Nice article but there is a fundamental thing missing: how to deploy and manage the fleet of containers to avoid downtime (e.g. having a systemd service that stops the container(s) and starts them with the new image is not optimal) and centralize logging.
From my experience "deploying" containers is pretty easy: build the image, push the image, pull the image, start container. The hard parts are: how to deal with persistency (I decided to let RDS manage my database), how to centralize logging and monitoring (just Cloudwatch? Swarm? Kubernetes?), how to make sure the cluster is healthy at all times (e.g. a container crashes, is it being replaced? How long does it take?) and how to make sure you have the correct number of containers running (e.g. I want 2 containers for the app server, 3 as workers, 1 as load-balancer).

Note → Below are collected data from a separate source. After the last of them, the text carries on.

Lemma slice_id_ok i o p l :
  let '(sk, c) := slice_from add_id_position (past_id i) (o, p) l in
  l = sk ++ upcoming c ∧ (start c).2 = p + vlen sk ∧ Forall (λ f, id_lt (f_id f) i) sk ∧
  (∀ f, item c = Some f → ¬ id_lt (f_id f) i).
Proof.
  revert o p. induction l as [|f l IH]; intros o p; cbn [slice_from].
  { unfold vlen. simpl. rewrite Nat.add_0_r. split_and!; [done|done|constructor|done]. }
  unfold add_id_position at 1, past_id at 1. cbn [fst].
  destruct (ltb (f_id f) i) eqn:Hb.
  - apply ltb_lt in Hb. unfold add_id_position at 2. cbn [snd].
    specialize (IH (Some (f_id f)) (p + ts_visible (fragment_text f))).
    destruct (slice_from _ _ _ l) as [sk c]. destruct IH as (-> & Hst & Hf & Hi).
    split_and!; [done|by rewrite Hst, vlen_cons, Nat.add_assoc|by constructor|done].
  - unfold vlen. simpl. rewrite Nat.add_0_r. split_and!; [done|done|constructor|].
    intros g [= <-] Hlt. apply ltb_lt in Hlt. congruence.
Qed.

Definition id_le (i j : Locator) : Prop := (i ≼ j)%ord.

(** One id: everything before it is kept, the fragment found is refreshed. *)
Lemma undo_step_ok s l nv nd i :
  urep s l nv nd → StronglySorted id_lt (ids (upcoming (u_old s))) →
  (∀ f, f ∈ upcoming (u_old s) → id_lt (f_id f) i → f_id f ∉ all_ids) →
  Forall (λ f, 0 < f_len f ∧ is_Some (is_visible f m)) (upcoming (u_old s)) →
  ∃ s' nv' nd' x, undo_step m ts s i = Some s' ∧ urep s' (l ++ x) nv' nd' ∧
    upcoming (u_old s) = x ++ upcoming (u_old s') ∧
    (∀ f, f ∈ upcoming (u_old s') → id_lt i (f_id f)).
Proof.
  intros Hrep Hsort Hbefore Hok. unfold undo_step, slice. destruct (u_old s) as [[o p] up] eqn:Eold.
  cbn [start upcoming] in *. pose proof (slice_id_ok i o p up) as Hsl.
  destruct (slice_from _ _ _ up) as [sk c]. destruct Hsl as (-> & Hst & Hlt & Hitem).
  destruct (undo_slice_ok s l nv nd sk c Hrep) as (s1 & nv1 & nd1 & -> & Hrep1 & Hold1 & _).
  { by rewrite Eold. }
  { rewrite Hst. pose proof (u_start _ _ _ _ Hrep) as Hs. rewrite Eold in Hs. cbn in Hs. by rewrite Hs. }
  { apply Forall_forall. intros f Hf. rewrite Forall_forall in Hlt. apply Hbefore; [|by apply Hlt].
    apply elem_of_app. by left. }
  cbn [mbind option_bind]. rewrite Hold1. unfold item in *. rewrite ids_app, sorted_app_inv in Hsort.
  destruct Hsort as (_ & Hs2 & _). apply Forall_app in Hok as [_ Hok].
  destruct (upcoming c) as [|f k] eqn:Ec; cbn [head] in *.
  { exists s1, nv1, nd1, sk. split_and!; [done|done|by rewrite Hold1, Ec|].
    rewrite Hold1, Ec. by intros f ?%elem_of_nil. }
  apply Forall_cons in Hok as [[Hlen Hvis] Hok]. apply StronglySorted_inv in Hs2 as [_ Hgt].
  destruct (undo_fragment_ok s1 (l ++ sk) nv1 nd1 f k Hrep1) as (s2 & nv2 & nd2 & -> & Hrep2 & Hk);
    [by rewrite Hold1|done|done|].
  exists s2, nv2, nd2, (sk ++ [f]). split_and!; [done|by rewrite app_assoc|by rewrite Hk, <- app_assoc|].
  rewrite Hk. intros g Hg. rewrite Forall_forall in Hgt.
  eapply cmp_le_lt_trans; [apply cmp_not_lt_le, (Hitem f eq_refl)|]. apply Hgt. by apply list_elem_of_fmap_2.
Qed.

If you really think about it, once you remove these advantages (from using containers, that is) the difference between running a container and having a script that provisions a virtualenv and adds a supervisor/systemd/initd service is negligible.
The post is about deploying a Django app on what would normally be a single server. What you describe can be done with various tools like Kubernetes, but it's outside the scope of the post. The difference is, indeed, not as big when you only have a single server, but it's still nice to not need to run a dozen commands to go from "blank server" to "running app".
If only it were easier to have seamless upgrades, it would be perfect.
Hey slig. I use Git (or Github) flow, so yes, every commit to master is necessarily a deployment (that's why I only have the build and deployment running on the master branch).
Captain Webhook just restarts the service. The systemd service file looks like this, and auto-pulls on every restart: https://www.pastery.net/xrutdm/
Yes, I think the way to do that is to have nginx switch new requests to the updated app server, and shut down the first one when it's not serving requests any more.
I don't know how you'd communicate with nginx inside the container to tell it to switch, though, or how you would be able to know when all requests were done on the old container. Hopefully there's an easy way.
Too bad that a single SIGHUP becomes so complicated with containers, but I guess it's a tradeoff.
About the Beanstalk, I haven't looked into it too much, maybe that can help with deployment. I'd be grateful if you could let me know how it worked, if you ever try it out.
Very neat, I used to use django + docker in production myself but we handled deployments via circleci. Essentially the build version would be published into consul and circle ci would handle the generation of a new build version from git. The only crappy part was docker tooling breaking our builds every other week. We relied on some homebuilt code that handled publishes to the docker registry and updating our consul cluster. That being said we never included the database in our deployment strategy and relied on it up and working 24/7. Also consul was a constant pain in the ass.
> We have to do some contortions with the Django devserver, because Docker doesn’t care if Postgres is ready before starting the server, so Django sees that it can’t contact the database and quits. So, we just wait until port 5432 is ready before starting the devserver.
docker-compose starts all services simultaneously and doesn't want you to use an init system inside the container, which means that any dependency that requires a service to be actually available needs some sort of waiting hack.
oh so there actually isn't a way to start the services in some sort of timed order? I've always wondered about that and I just have my services restart if they can't connect
Ah, that sounds good. How does Kubernetes handle updates safely? That requires pretty deep integration with the thing running in the container, doesn't it?
It supports rolling updates where one pod (this means container, usually) is updated at a time, with traffic being sent to other pods during that time.
I think the best practice right now is to use a Deployment (alternatively you can initiate a rolling update manually). Using a deployment makes updates as simple as "kubectl patch ...".
It does require a load balancer, which varies from platform to platform. In AWS, I assume it uses an ELB. On premise, you might use contrib/service-loadbalancer (haproxy).
From my experience "deploying" containers is pretty easy: build the image, push the image, pull the image, start container. The hard parts are: how to deal with persistency (I decided to let RDS manage my database), how to centralize logging and monitoring (just Cloudwatch? Swarm? Kubernetes?), how to make sure the cluster is healthy at all times (e.g. a container crashes, is it being replaced? How long does it take?) and how to make sure you have the correct number of containers running (e.g. I want 2 containers for the app server, 3 as workers, 1 as load-balancer).
If you really think about it, once you remove these advantages (from using containers, that is) the difference between running a container and having a script that provisions a virtualenv and adds a supervisor/systemd/initd service is negligible.